De rechercheur bloosde. ‘Eigenlijk zouden we hem beter Cornwall kunnen noemen, degene die de graaf van Gloucester blind maakt in Koning Lear. Je weet wel, van Shakespeare?’

Pirie keek hem uitdrukkingsloos aan. ‘Als je niks constructiefs te melden hebt, hou dan in jezusnaam je mond.’

Rennie liet zijn hand zakken en de assistent van Finnie knikte. ‘Nog iemand met gevatte opmerkingen?’ Stilte. ‘Mooi. Naar aanleiding van de aanval op brigadier McRae en inspecteur Steel hebben we dr. Goulding gevraagd het daderprofiel bij te stellen. Hier voorin ligt een stapel kopieën. Zorg dat je er straks een meeneemt en hem ook leest. Goulding denkt nu dat we te maken hebben met twee mannen.’ De compositietekeningen verschenen op het projectiescherm. ‘Deze tronies hebben jullie al gezien op al die posters die in de stad zijn opgehangen, maar de mogelijkheid bestaat dat ze niet kloppen. Niet om McRae af te vallen, maar zijn bron is nogal onbetrouwbaar. Die posters zijn vrijdagavond opgehangen en er heeft nog steeds niemand op gereageerd. Dus vergeet die compositietekeningen maar: we zoeken twee mannen in de leeftijd van vijfentwintig tot dertig jaar. Een van hen is ouder dan de ander en waarschijnlijk een charismatisch type – de jongere dader doet wat de oudere zegt en is waarschijnlijk verstandelijk gehandicapt.’

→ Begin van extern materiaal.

(** The allocator refused to give up to [limit] bytes when at most [j] blocks
    had been added to those of [b]. *)
Definition starved (malloc : bmem -> Z -> Z) (b : bmem) (j : nat) (limit : Z) : Prop := exists b' k,
  blocks b ⊆ blocks b' /\ (base.size (blocks b') <= base.size (blocks b) + j)%nat /\ 0 < k <= limit /\ malloc b' k = 0.

Lemma starved_now malloc b j n limit : refused malloc b n -> Z.max ARENA_SEGMENT_SIZE (n + SEGMENT_T) <= limit ->
  starved malloc b j limit.
Proof. intros (k & Hk & Hm) Hl. exists b, k. split; [done|]. split; [lia|]. split; [lia|done]. Qed.

Lemma starved_later malloc b b' j limit : grown b b' -> starved malloc b' j limit -> starved malloc b (S j) limit.
Proof.
  intros Hg (b1 & k & H1 & H2 & H3). exists b1, k. destruct Hg as [->|(p & n & Hn & Hal)].
  - split; [done|]. split; [lia|done].
  - destruct Hal as [_ _ _ Hnew _ ->]. cbn in H1, H2. rewrite map_size_insert_None in H2 by done. split; [|split; [lia|done]].
    etrans; [|exact H1]. by apply insert_subseteq.
Qed.

Lemma starved_blocks malloc b b' j limit : blocks b' = blocks b -> starved malloc b' j limit -> starved malloc b j limit.
Proof. intros Hb (b1 & k & H1 & H2 & H3). exists b1, k. by rewrite <- Hb. Qed.

(** Commands on the strings that only read. *)
Lemma wp_read_str {Mem P W A} (m : hmem Mem P W) (c : M (strmem Mem) A) (R : A -> Prop) (Q : A -> hmem Mem P W -> Prop) :
  wp c (h_str m) (fun a t => t = h_str m /\ R a) -> (forall a, R a -> Q a m) -> wp (zoom hstr c) m Q.
Proof.
  intros Hc HQ. apply wp_zoom. eapply wp_mono; [exact Hc|]. intros a t [-> HR].
  replace (lset hstr (h_str m) m) with m by by destruct m. by apply HQ.
Qed.

(** Iteration over a map: 0 is the end. *)
Section iterators.
Context {Mem : Type}.
Implicit Types m : strmem Mem.

Lemma strmap_begin_spec m mp es : map_rep m mp es ->
  wp (dfk_strmap_begin mp) m (fun r m' => m' = m /\ r = head_or 0 (e_addr <$> es)).
Proof.
  intros Hrep. destruct (mr_tree _ _ _ Hrep) as (t & Ht & Hav & Hel). apply wp_bind, wp_assert; [apply nonnull_true, Ht|].
  apply wp_zoom. eapply wp_mono; [by eapply dfk_avltree_begin_spec|]. intros r a [-> ->].
  split; [apply set_avl_same|by rewrite Hel].
Qed.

Steel maakte opnieuw een Rennie-grap.

Pirie negeerde het gelach en ging door: ‘We moeten ons om te beginnen richten op de sociaal zwakkeren. Uitzoeken wie kortgeleden te maken heeft gekregen met een oudere man.’ Pirie ordende zijn aantekeningen en maakte er een keurig stapeltje van. ‘Je zou denken dat de Poolse gemeenschap door dit alles ondertussen wel in beroering zou zijn gekomen. Het gaat tenslotte om hun eigen mensen. Maar ik krijg steeds meer het gevoel dat ze niet eens met ons zouden komen praten als ze iets wisten. Ze vertrouwen ons niet en laten dus niet het achterste van hun tong zien. Hou daar rekening mee als je ze gaat verhoren.’

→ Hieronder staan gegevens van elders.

Fixpoint set_headers (resp : Z) (hs : list header_arg) : M hm (list Z) :=
  match hs with
  | [] => mret []
  | h :: hs =>
      x ← dfk_http_response_set malloc resp (ha_name h) (Z.of_nat (length (ha_ntext h)))
            (ha_value h) (Z.of_nat (length (ha_vtext h)));
      xs ← set_headers resp hs;
      mret (x :: xs)
  end.

(** Storage, sponges and responses are still there. *)
Record kept m m' : Prop := Kept {
  kp_bytes : forall p bs, bytes_at (hb m) p bs -> bytes_at (hb m') p bs;
  kp_room : forall p n, room_at (hb m) p n -> room_at (hb m') p n;
  kp_sponge : forall sp q B, srep (lget hsponge m) sp q B -> exists B', srep (lget hsponge m') sp q B';
  kp_sponges : h_sponges m' = h_sponges m;
  kp_resps : h_resps m' = h_resps m
}.

Lemma kept_refl m : kept m m.
Proof. split; eauto. Qed.

Lemma kept_grown m s m' : grown (hb m) (sm_bytes s) -> kept (lset hstr s m) m' -> kept m m'.
Proof.
  intros Hg [H1 H2 H3 H4 H5]. split; [| | |done|done].
  - intros p bs Hb. apply H1. by eapply bytes_grown.
  - intros p n Hr. apply H2. by eapply room_grown.
  - intros sp q B Hs. destruct (srep_grown (lget hsponge m) (lget hsponge (lset hstr s m)) sp q B) as [B' HB']; [done..|].
    by eapply H3.
Qed.

(** The headers of the response are [hs]; the arena has room for [n] items. *)
Record headers_rep m (resp : Z) (r : dfk_http_response_t) (hs : list header_arg) (n : nat) : Prop := HeadersRep {
  hr_resp : resp <> 0 /\ h_resps m !! resp = Some r;
  hr_items : exists es es0 gs rs os B ub un,
    items_in (h_str m) (rs_request_arena r) (rs_headers resp) es gs rs os B ub un /\ fits (remaining gs) n /\
    es ≡ₚ es0 /\ Forall2 entry_for es0 hs
}.

Lemma entry_for_keys es hs : Forall2 entry_for es hs -> e_key <$> es = ha_ntext <$> hs.
Proof. induction 1 as [|e h es hs [H _] _ IH]; [done|]. cbn. by rewrite H, IH. Qed.

(** A name and a value: not empty, the name without NUL. *)
Definition header_ok m (h : header_arg) : Prop :=
  ha_ntext h <> [] /\ no_nul (ha_ntext h) /\ bytes_at (hb m) (ha_name h) (ha_ntext h) /\
  ha_vtext h <> [] /\ 0 < ha_value h.

Lemma nonempty_size (bs : list Z) : bs <> [] -> negb (Z.of_nat (length bs) =? 0) = true.
Proof. intros Hne. apply negb_true_iff, Z.eqb_neq. destruct bs; [done|cbn; lia]. Qed.

Lemma response_set_spec m resp r hs n h (Q : Z -> hm -> Prop) :
  headers_rep m resp r hs (S n) -> header_ok m h ->
  prefix_free ((ha_ntext <$> hs) ++ [ha_ntext h]) -> NoDup ((ha_ntext <$> hs) ++ [ha_ntext h]) ->
  Q (err_code dfk_err_nomem) m ->
  (forall s, grown (hb m) (sm_bytes s) -> headers_rep (lset hstr s m) resp r (hs ++ [h]) n ->
    Q (err_code dfk_err_ok) (lset hstr s m)) ->
  wp (dfk_http_response_set malloc resp (ha_name h) (Z.of_nat (length (ha_ntext h))) (ha_value h) (Z.of_nat (length (ha_vtext h)))) m Q.
Proof.
  intros [[Hr0 Hr] (es & es0 & gs & rs & os & B & ub & un & Hit & [Hfull Hfits] & Hperm & Hes)]
    (Hn0 & Hnul & Hnb & Hv0 & Hvp) Hpf Hnd Hno Hyes.
  destruct (new_key es es0 (ha_ntext <$> hs) (ha_ntext h) Hperm (entry_for_keys _ _ Hes) Hpf Hnd) as [Hext Hex].
  destruct Hnb as [Hnp Hnb]. unfold dfk_http_response_set, check_header.
  apply wp_bind, wp_bind, wp_assert; [by apply nonnull_true|].
  apply wp_bind, wp_assert; [by rewrite nonnull_true, nonempty_size by (done || lia)|].
  apply wp_assert; [by rewrite nonnull_true, nonempty_size by (done || lia)|].
  apply wp_bind. eapply wp_deref; [done|exact Hr|].
  eapply (new_item malloc Hmalloc m _ _ es gs rs os B ub un _ _ _ _ (ha_ntext h)); [done|done| | |done| |].
  - by split.
  - left. lia.
  - intros _. by apply wp_ret.
  - intros s a gs' rs' es' Hit' Hafter Hrem Hg. apply wp_ret. apply Hyes; [done|].
    unfold entries_after in Hafter. rewrite decide_False in Hafter by done. split; [done|].
    set (e := Entry a _ _) in *. exists es', (es0 ++ [e]), gs', rs', os, B, ub, un.
    split; [done|]. split; [by rewrite Hrem|]. split; [rewrite Hafter, Hperm; apply Permutation_cons_append|].
    apply Forall2_app; [done|]. constructor; [by split|constructor].
Qed.
(** A field name after a value begins a new header; the last one is flushed. *)
Definition new_field (d : dfk_header_parser_data_t) (a n : Z) : dfk_header_parser_data_t :=
  d{{cheader_value := Buf 0 (b_size (cheader_value d)); cheader_field := Buf a n}}.

Lemma field_ok a n m m' : sane Field m -> 0 < n < PTRDIFF_MAX ->
  collect Field a n m = Ok (0, m') <->
  p <> 0 /\ exists d, h_hdata m !! p = Some d /\
    if nonnull (b_data (cheader_value d)) then
      exists m1 d1, dfk__http_request_flush_header malloc p m = Ok (0, m1) /\ h_hdata m1 !! p = Some d1 /\
        n <= HEADER_MAX_SIZE /\ m' = set_hdata (new_field d1 a n) m1
    else exists b, appended (cheader_field d) a n = Some b /\ b_size b <= HEADER_MAX_SIZE /\
        m' = set_hdata (d{{cheader_field := b}}) m.
Proof.
  intros Hs Hn. cbn [collect]. unfold dfk_http_request_on_header_field. rewrite bind_ok. split.
  - intros (d & m1 & (Hp & Hd & ->)%deref_ok & Hrun). split; [done|]. exists d. split; [done|].
    destruct (nonnull (b_data (cheader_value d))) eqn:E.
    + apply bind_ok in Hrun as (x & m1 & Hf & Hrun). destruct (Z.eqb_spec x 0) as [->|]; cbn [negb] in Hrun; [|done].
      apply bind_ok in Hrun as (u & m2 & (_ & d1 & Hd1 & ->)%update_ok & (Hsz & ->)%limit_ok). by exists m1, d1.
    + apply bind_ok in Hrun as (b & m2 & Hb & (u & m3 & (_ & d' & Hd' & ->)%update_ok & (Hsz & ->)%limit_ok)%bind_ok).
      apply append_ok in Hb as [Happ ->]; [|apply (Hs d Hd); unfold nonnull in E; lia|done].
      cbn in Hd, Hd'. rewrite Hd in Hd'. injection Hd' as <-. by exists b.
  - intros (Hp & d & Hd & Hcase). exists d, m. split; [by apply deref_ok|].
    destruct (nonnull (b_data (cheader_value d))) eqn:E.
    + destruct Hcase as (m1 & d1 & Hf & Hd1 & Hsz & ->). apply bind_ok. exists 0, m1. split; [done|]. cbn [Z.eqb negb].
      apply bind_ok. exists tt. eexists. split; [apply update_ok; split; [done|by exists d1]|]. by apply limit_ok.
    + destruct Hcase as (b & Happ & Hsz & ->). apply bind_ok. exists b, m.
      split; [by apply append_ok; [apply (Hs d Hd); unfold nonnull in E; lia| |]|].
      apply bind_ok. exists tt. eexists. split; [apply update_ok; split; [done|by exists d]|]. by apply limit_ok.
Qed.

(** More of a field name that is being collected. *)
Lemma field_more a n m m' d : sane Field m -> 0 < n < PTRDIFF_MAX -> p <> 0 -> h_hdata m !! p = Some d ->
  b_data (cheader_value d) = 0 ->
  collect Field a n m = Ok (0, m') <->
  exists b, appended (cheader_field d) a n = Some b /\ b_size b <= HEADER_MAX_SIZE /\ m' = set_hdata (d{{cheader_field := b}}) m.
Proof.
  intros Hs Hn Hp Hd H0. rewrite field_ok by done. split.
  - intros (_ & d' & Hd' & H). assert (d' = d) as -> by congruence. by rewrite H0 in H.
  - intros H. split; [done|]. exists d. by rewrite H0.
Qed.

Lemma field_collects : collects (collect Field) (sane Field).
Proof.
  split.
  - intros a n1 n2 m m1 Ha H1 H2 Hn Hs (Hp & d & Hd & Hcase)%field_ok; [|done|lia].
    destruct (nonnull (b_data (cheader_value d))) eqn:E.
    + destruct Hcase as (mf & d1 & Hf & Hd1 & Hsz & ->).
      assert (sane Field (set_hdata (new_field d1 a n1) mf)) as Hs1.
      { intros d'. rewrite set_hdata_get. intros [= <-] _. right. cbn. lia. }
      split; [done|]. intros m'.
      rewrite (field_more (a + n1) n2 _ m' _ Hs1 ltac:(lia) Hp (set_hdata_get _ _) eq_refl), field_ok by (done || lia).
      unfold appended. change (cheader_field (new_field d1 a n1)) with (Buf a n1). cbn [b_data b_size]. rewrite (nonnull_true a) by lia. rewrite Z.eqb_refl. split.
      * intros (b & [= <-] & Hsz' & ->). split; [done|]. exists d. rewrite E. split; [done|].
        exists mf, d1. rewrite set_hdata_twice. done.
      * intros (_ & d' & Hd' & Hcase). assert (d' = d) as -> by congruence. rewrite E in Hcase.
        destruct Hcase as (mf' & d1' & Hf' & Hd1' & Hsz' & ->). assert (mf' = mf) as -> by congruence.
        assert (d1' = d1) as -> by congruence. eexists. split; [done|]. rewrite set_hdata_twice. done.
    + assert (b_data (cheader_value d) = 0) as H0 by (unfold nonnull in E; lia).
      destruct Hcase as (b & Happ & Hsz & ->).
      destruct (appended_more _ _ _ n2 _ Ha H1 (Hs d Hd H0) Happ) as (Hb0 & Hb & b2 & E1 & E2).
      assert (sane Field (set_hdata (d{{cheader_field := b}}) m)) as Hs1.
      { intros d'. rewrite set_hdata_get. intros [= <-] _. by apply Hb. }
      split; [done|]. intros m'.
      rewrite (field_more (a + n1) n2 _ m' _ Hs1 ltac:(lia) Hp (set_hdata_get _ _) H0), (field_more a (n1 + n2) _ m' _ Hs ltac:(lia) Hp Hd H0).
      change (cheader_field (d{{cheader_field := b}})) with b. rewrite E1, E2. split; intros (b' & [= <-] & Hsz' & ->); exists b2; by rewrite set_hdata_twice.
  - intros a n1 n2 m m' Ha H1 H2 Hn Hs (Hp & d & Hd & Hcase)%field_ok; [|done|lia].
    destruct (nonnull (b_data (cheader_value d))) eqn:E.
    + destruct Hcase as (mf & d1 & Hf & Hd1 & Hsz & ->). eexists. apply field_ok; [done|lia|].
      split; [done|]. exists d. split; [done|]. rewrite E. exists mf, d1. split_and!; try done. lia.
    + destruct Hcase as (b & Happ & Hsz & ->). destruct (appended_less _ _ _ _ _ Happ H2) as (b1 & Happ1 & Hlt).
      eexists. apply field_ok; [done|lia|]. split; [done|]. exists d. split; [done|]. rewrite E. exists b1. split_and!; try done. lia.
Qed.

Lemma collector_collects c : collects (collect c) (sane c).
Proof. destruct c; [apply url_collects|apply field_collects|apply value_collects]. Qed.

End callbacks.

De inspecteur liet Pirie zijn briefing afmaken en begon toen met het uitdelen van de dagelijkse opdrachten. ‘Nog één ding,’ zei ze, voordat er iemand kon ontsnappen, ‘het taalgebruik op onze afdeling is stuitend. Daar gaan we iets aan doen.’ Ze greep de plastic boodschappentas die naast haar op de grond lag en haalde er een grote bus Quality Street uit.

Opgewonden geroezemoes.

‘Verheug je maar nergens op, ik heb ze allemaal opgegeten.’ Ze plaatste de bus op de tafel voorin en begon toen te praten op de hoge, zangerige toon waarmee sommige mensen heel kleine, niet al te intelligente kinderen toespreken. ‘Dit is onze nieuwe vloekenpot, vinden jullie dat niet spannend? Iedereen die gore taal uitslaat moet er geld in doen.’

Iedereen kreunde.

‘Hou toch op. Als de bus vol is gaat het geld naar een goed doel of we gebruiken het om ermee aan de zuip te gaan.’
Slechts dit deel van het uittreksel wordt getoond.